A Function<BoundStatementBuilder, BoundStatementBuilder> or UnaryOperator<BoundStatementBuilder> can be added as the last parameter. It will be applied to the statement before execution. This allows you to customize certain aspects of the request (page size, timeout, etc) at runtime. See statement attributes.

Return type

In all cases, the method can return:

  • the entity class itself. If the query returns no rows, the method will return null. If it returns more than one row, subsequent rows will be discarded.

    @Select
    Product findById(UUID productId);
    
  • an Optional of the entity class. If the query returns no rows, the method will return Optional.empty(). If it returns more than one row, subsequent rows will be discarded.

    @Select
    Optional<Product> findById(UUID productId);
    
  • a PagingIterable of the entity class. It behaves like a result set, except that each element is a mapped entity instead of a row.

    @Select(customWhereClause = "description LIKE :searchString")
    PagingIterable<Product> findByDescription(String searchString);
    
  • a Stream of the entity class. It behaves like a result set, except that each element is a mapped entity instead of a row.

    Note: even if streams are lazily evaluated, the query will be executed synchronously; also, as the returned stream is traversed, more blocking calls may occur, as more results are fetched from the server in the background. For details about the stream’s characteristics, see PagingIterable.spliterator.

    @Select(customWhereClause = "description LIKE :searchString")
    Stream<Product> findByDescription(String searchString);
    
  • a CompletionStage or CompletableFuture of any of the above. The method will execute the query asynchronously. Note that for iterables, you need to switch to the asynchronous equivalent MappedAsyncPagingIterable.

    @Select
    CompletionStage<Product> findByIdAsync(UUID productId);
    
    @Select
    CompletionStage<Optional<Product>> findByIdAsync(UUID productId);
    
    @Select(customWhereClause = "description LIKE :searchString")
    CompletionStage<MappedAsyncPagingIterable<Product>> findByDescriptionAsync(String searchString);
    

    For streams, even if the initial query is executed asynchronously, traversing the returned stream may block the traversing thread. Blocking calls can indeed be required as more results are fetched from the server in the background. For this reason, the usage of CompletionStage<Stream<T>> cannot be considered as a fully asynchronous execution method.

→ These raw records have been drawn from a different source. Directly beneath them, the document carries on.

Lemma sorted_voc_perm (texts : list str) :
  Permutation (sorted_voc texts) (keys (word_counts texts)).
Proof. apply Permutation_map, sort_by_count_perm. Qed.

Lemma sorted_voc_nodup (texts : list str) : NoDup (sorted_voc texts).
Proof.
  apply (Permutation_NoDup (Permutation_sym (sorted_voc_perm texts))).
  rewrite word_counts_all_words.
  apply counted_keys. constructor.
Qed.

Lemma sorted_voc_in (texts : list str) (w : str) :
  In w (sorted_voc texts) <-> In w (all_words texts).
Proof.
  split; intro H.
  - apply (Permutation_in _ (sorted_voc_perm texts)) in H.
    rewrite word_counts_all_words in H.
    apply counted_keys in H; [|constructor]. destruct H as [[] | H]. exact H.
  - apply (Permutation_in _ (Permutation_sym (sorted_voc_perm texts))).
    rewrite word_counts_all_words.
    apply counted_keys; [constructor | now right].
Qed.

Lemma keys_combine {A B : Type} (l : list A) (l' : list B) :
  length l = length l' -> map fst (combine l l') = l.
Proof.
  revert l'. induction l as [|x l IH]; intros [|y l'] H; cbn in *;
    try discriminate; [reflexivity|].
  f_equal. apply IH. lia.
Qed.

Lemma values_combine {A B : Type} (l : list A) (l' : list B) :
  length l = length l' -> map snd (combine l l') = l'.
Proof.
  revert l'. induction l as [|x l IH]; intros [|y l'] H; cbn in *;
    try discriminate; [reflexivity|].
  f_equal. apply IH. lia.
Qed.

(** The word index pairs the words, most counted first, with 1, 2, ... *)
Lemma word_index_combine (texts : list str) :
  word_index texts
  = combine (sorted_voc texts) (seq 1 (length (sorted_voc texts))).
Proof.
  unfold word_index, range.
  replace (length (sorted_voc texts) + 1 - 1) with (length (sorted_voc texts))
    by lia.
  apply (dict_of_distinct _ str_eqb_eq). unfold keys.
  rewrite keys_combine by now rewrite length_seq.
  apply sorted_voc_nodup.
Qed.

Lemma word_index_keys (texts : list str) :
  keys (word_index texts) = sorted_voc texts.
Proof.
  rewrite word_index_combine. apply keys_combine. now rewrite length_seq.
Qed.

Lemma word_index_values (texts : list str) :
  map snd (word_index texts) = seq 1 (length (word_index texts)).
Proof.
  rewrite <- (length_map fst). fold (keys (word_index texts)).
  rewrite word_index_keys, word_index_combine.
  apply values_combine. now rewrite length_seq.
Qed.

Lemma index_word_lookup_swap (texts : list str) :
  index_word_lookup texts
  = map (fun kv => (snd kv, fst kv)) (word_index texts).
Proof.
  unfold index_word_lookup.
  apply (dict_of_distinct _ Nat.eqb_eq). unfold keys.
  rewrite map_map. cbn [fst]. rewrite word_index_values. apply seq_NoDup.
Qed.

(** *** Lines of plain tokens

    The tokenizer reads a line of plain tokens as these tokens. *)

Lemma alpha_not_filter (c : ascii) :
  isalpha_char c = true -> is_filter c = false.
Proof.
  destruct c as [[] [] [] [] [] [] [] []]; vm_compute; intro H;
    first [reflexivity | discriminate H].
Qed.

Lemma alpha_not_space (c : ascii) :
  isalpha_char c = true -> Ascii.eqb space_char c = false.
Proof.
  destruct c as [[] [] [] [] [] [] [] []]; vm_compute; intro H;
    first [reflexivity | discriminate H].
Qed.

Lemma plain_chars (t : str) (c : ascii) :
  plain t -> In c t -> isalpha_char c = true.
Proof.
  intros [H _] Hc. destruct t as [|x t]; [destruct Hc|].
  unfold isalpha in H. rewrite forallb_forall in H. auto.
Qed.

Lemma plain_not_empty (t : str) : plain t -> is_empty t = false.
Proof. intros [H _]. destruct t; [discriminate H | reflexivity]. Qed.

Lemma in_join (ts : list str) (c : ascii) :
  In c (join space ts) ->
  c = space_char \/ exists t, In t ts /\ In c t.
Proof.
  induction ts as [|t [|t' ts] IH]; intro H.
  - destruct H.
  - right. exists t. split; [now left | exact H].
  - change (In c (t ++ space ++ join space (t' :: ts))) in H.
    rewrite !in_app_iff in H. destruct H as [H | [H | H]].
    + right. exists t. split; [now left | exact H].
    + left. destruct H as [<- | []]. reflexivity.
    + destruct (IH H) as [-> | [u [Hu Hc]]]; [now left|].
      right. exists u. split; [now right | exact Hc].
Qed.

Lemma lower_join (ts : list str) :
  Forall plain ts -> lower (join space ts) = join space ts.
Proof.
  induction ts as [|t [|t' ts] IH]; intro H.
  - reflexivity.
  - inversion H as [|? ? [_ E] _]. exact E.
  - inversion H as [|? ? [_ E] H']; subst.
    change (lower (t ++ space ++ join space (t' :: ts))
            = t ++ space ++ join space (t' :: ts)).
    unfold lower in *. rewrite !map_app, E, (IH H'). reflexivity.
Qed.

Lemma no_filter_no_change (s : str) :
  (forall c, In c s -> is_filter c = false) ->
  flat_map (fun c => if is_filter c then space else [c]) s = s.
Proof.
  induction s as [|c s IH]; intro H; [reflexivity|].
  cbn [flat_map]. rewrite (H c) by now left.
  cbn. f_equal. apply IH. intros c' Hc'. apply H. now right.
Qed.

Lemma startswith_space (c : ascii) (t : str) :
  startswith (c :: t) space = Ascii.eqb space_char c.
Proof.
  change (startswith (c :: t) space) with (Ascii.eqb space_char c && true).
  apply andb_true_r.
Qed.

Lemma contains_space_false (t : str) :
  (forall c, In c t -> Ascii.eqb space_char c = false) ->
  contains space t = false.
Proof.
  induction t as [|c t IH]; intro H; [reflexivity|].
  rewrite contains_cons. apply orb_false_iff. split.
  - rewrite startswith_space. apply H. now left.
  - apply IH. intros c' Hc'. apply H. now right.
Qed.

Lemma find_space_first (front back : str) :
  (forall c, In c front -> Ascii.eqb space_char c = false) ->
  find space (front ++ space ++ back) = Some (length front).
Proof.
  induction front as [|c f IH]; intro H; [reflexivity|].
  cbn [app find]. rewrite startswith_space, (H c) by now left.
  rewrite IH; [reflexivity|].
  intros c' Hc'. apply H. now right.
Qed.

Lemma split_join_plain (ts : list str) :
  Forall plain ts ->
  filter (fun i => negb (is_empty i)) (split space (join space ts)) = ts.
Proof.
  assert (Sp : forall t, plain t ->
                 forall c, In c t -> Ascii.eqb space_char c = false).
  { intros t Ht c Hc. apply alpha_not_space. exact (plain_chars t c Ht Hc). }
  induction ts as [|t [|t' ts] IH]; intro H.
  - reflexivity.
  - inversion H as [|? ? Ht _]; subst. cbn [join].
    rewrite split_without by (apply contains_space_false; now apply Sp).
    cbn [filter]. now rewrite (plain_not_empty t Ht).
  - inversion H as [|? ? Ht H']; subst.
    change (join space (t :: t' :: ts))
      with (t ++ space ++ join space (t' :: ts)).
    rewrite split_at_first;
      [| discriminate | apply find_space_first; now apply Sp].
    cbn [filter]. rewrite (plain_not_empty t Ht). cbn [negb].
    f_equal. exact (IH H').
Qed.

Lemma words_of_plain_line (ts : list str) :
  Forall plain ts -> text_to_word_sequence (join space ts) = ts.
Proof.
  intro H. unfold text_to_word_sequence.
  rewrite (lower_join ts H), no_filter_no_change.
  - now apply split_join_plain.
  - intros c Hc. apply in_join in Hc as [-> | [t [Ht Hc]]]; [reflexivity|].
    apply alpha_not_filter. apply (plain_chars t c); [|exact Hc].
    rewrite Forall_forall in H. auto.
Qed.

Lemma all_words_plain (windows : list (list str)) :
  Forall (Forall plain) windows ->
  all_words (map (join space) windows) = concat windows.
Proof.
  induction windows as [|w ws IH]; intro H; [reflexivity|].
  inversion H as [|? ? Hw Hws]; subst.
  unfold all_words in *. cbn [map flat_map concat].
  now rewrite (words_of_plain_line w Hw), (IH Hws).
Qed.

(** *** The marked text *)

Lemma replace_char_app (old : ascii) (new a b : str) :
  replace_char old new (a ++ b)
  = replace_char old new a ++ replace_char old new b.
Proof. apply flat_map_app. Qed.

Lemma entry_app (a b : str) : entry (a ++ b) = entry a ++ entry b.
Proof. unfold entry. now rewrite !replace_char_app. Qed.

Lemma parse_text_from (data : list str) :
  forall acc,
    fold_left (fun full_text text => full_text ++ entry text) data acc
    = acc ++ entry (concat data).
Proof.
  induction data as [|t data IH]; intro acc; cbn [fold_left concat].
  - now rewrite app_nil_r.
  - now rewrite IH, entry_app, app_assoc.
Qed.

Lemma parse_text_entry (data : list str) :
  parse_text data = entry (concat data).
Proof. apply (parse_text_from data []). Qed.

Lemma entry_cons (c : ascii) (t : str) :
  entry (c :: t) =
  (if Ascii.eqb c newline then []
   else if Ascii.eqb c apostrophe then []
        else if Ascii.eqb c period then space ++ eos ++ space else [c])
  ++ entry t.
Proof.
  change (c :: t) with ([c] ++ t). rewrite entry_app. f_equal.
  unfold entry, replace_char. cbn [flat_map app].
  destruct (Ascii.eqb c newline); [reflexivity|]. cbn [flat_map app].
  destruct (Ascii.eqb c apostrophe); [reflexivity|]. cbn [flat_map app].
  now rewrite app_nil_r.
Qed.

Lemma startswith_eos_head (c : ascii) (s : str) :
  startswith (c :: s) eos = true -> c = ascii_of_nat 60.
Proof.
  intro H. apply startswith_iff in H as [r H]. now injection H.
Qed.




(** ** The text normalizer *)






(** C6 as stated fails: [parse_text] keeps case and spacing, and it puts
    nothing between two records, so that the last word of one and the
    first of the next come out as one token. *)
Lemma C6_example_differs :
  parse_text example_records
    = lit "Great food <eos>  Loved itTerrible service <eos> " /\
  clean_text (parse_text example_records)
    = map lit ["great"; "food"; "<eos>"; "loved"; "itterrible"; "service";
               "<eos>"] /\
  parse_text example_records
    <> lit "great food <eos> loved it terrible service <eos>" /\
  clean_text (parse_text example_records)
    <> map lit ["great"; "food"; "<eos>"; "loved"; "it"; "terrible";
                "service"; "<eos>"].
Proof.
  repeat split; try reflexivity; vm_compute; discriminate.
Qed.

(** C6, for what the example shows of a single record: [parse_text] turns
    each record of the example into marked text that keeps case and
    spacing, and [clean_text] turns that into its lower-case tokens; for
    the two records together the tokens begin with great, food, the
    marker, loved and end with service, the marker. *)
Theorem C6_example_record_by_record :
  parse_text [lit "Great food. Loved it"] = lit "Great food <eos>  Loved it" /\
  parse_text [lit "Terrible service."] = lit "Terrible service <eos> " /\
  clean_text (parse_text [lit "Great food. Loved it"])
    = map lit ["great"; "food"; "<eos>"; "loved"; "it"] /\
  clean_text (parse_text [lit "Terrible service."])
    = map lit ["terrible"; "service"; "<eos>"] /\
  firstn 4 (clean_text (parse_text example_records))
    = map lit ["great"; "food"; "<eos>"; "loved"] /\
  skipn (length (clean_text (parse_text example_records)) - 2)
        (clean_text (parse_text example_records))
    = map lit ["service"; "<eos>"].
Proof. repeat split; reflexivity. Qed.

(** ** The sequence windower *)

Lemma sequences_from_app (tokens acc : list str) (a b : list nat) :
  sequences_from tokens acc (a ++ b)
  = sequences_from tokens (sequences_from tokens acc a) b.
Proof. apply fold_left_app. Qed.

Lemma sequences_from_extends (tokens : list str) (indices : list nat) :
  forall acc, exists more, sequences_from tokens acc indices = acc ++ more.
Proof.
  induction indices as [|i indices IH]; intro acc; cbn.
  - exists []. now rewrite app_nil_r.
  - destruct (IH (loop_body tokens acc i)) as [more E].
    unfold sequences_from in E. rewrite E. unfold loop_body.
    destruct (trim_line (line_at tokens i)) as [line|].
    + exists (line :: more). now rewrite <- app_assoc.
    + now exists more.
Qed.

  • a MappedReactiveResultSet of the entity class.

    @Select(customWhereClause = "description LIKE :searchString")
    MappedReactiveResultSet<Product> findByDescriptionReactive(String searchString);
    
  • a custom type.

Target keyspace and table

If a keyspace was specified when creating the DAO, then the generated query targets that keyspace. Otherwise, it doesn’t specify a keyspace, and will only work if the mapper was built from a session that has a default keyspace set.

If a table was specified when creating the DAO, then the generated query targets that table. Otherwise, it uses the default table name for the entity (which is determined by the name of the entity class and the naming strategy).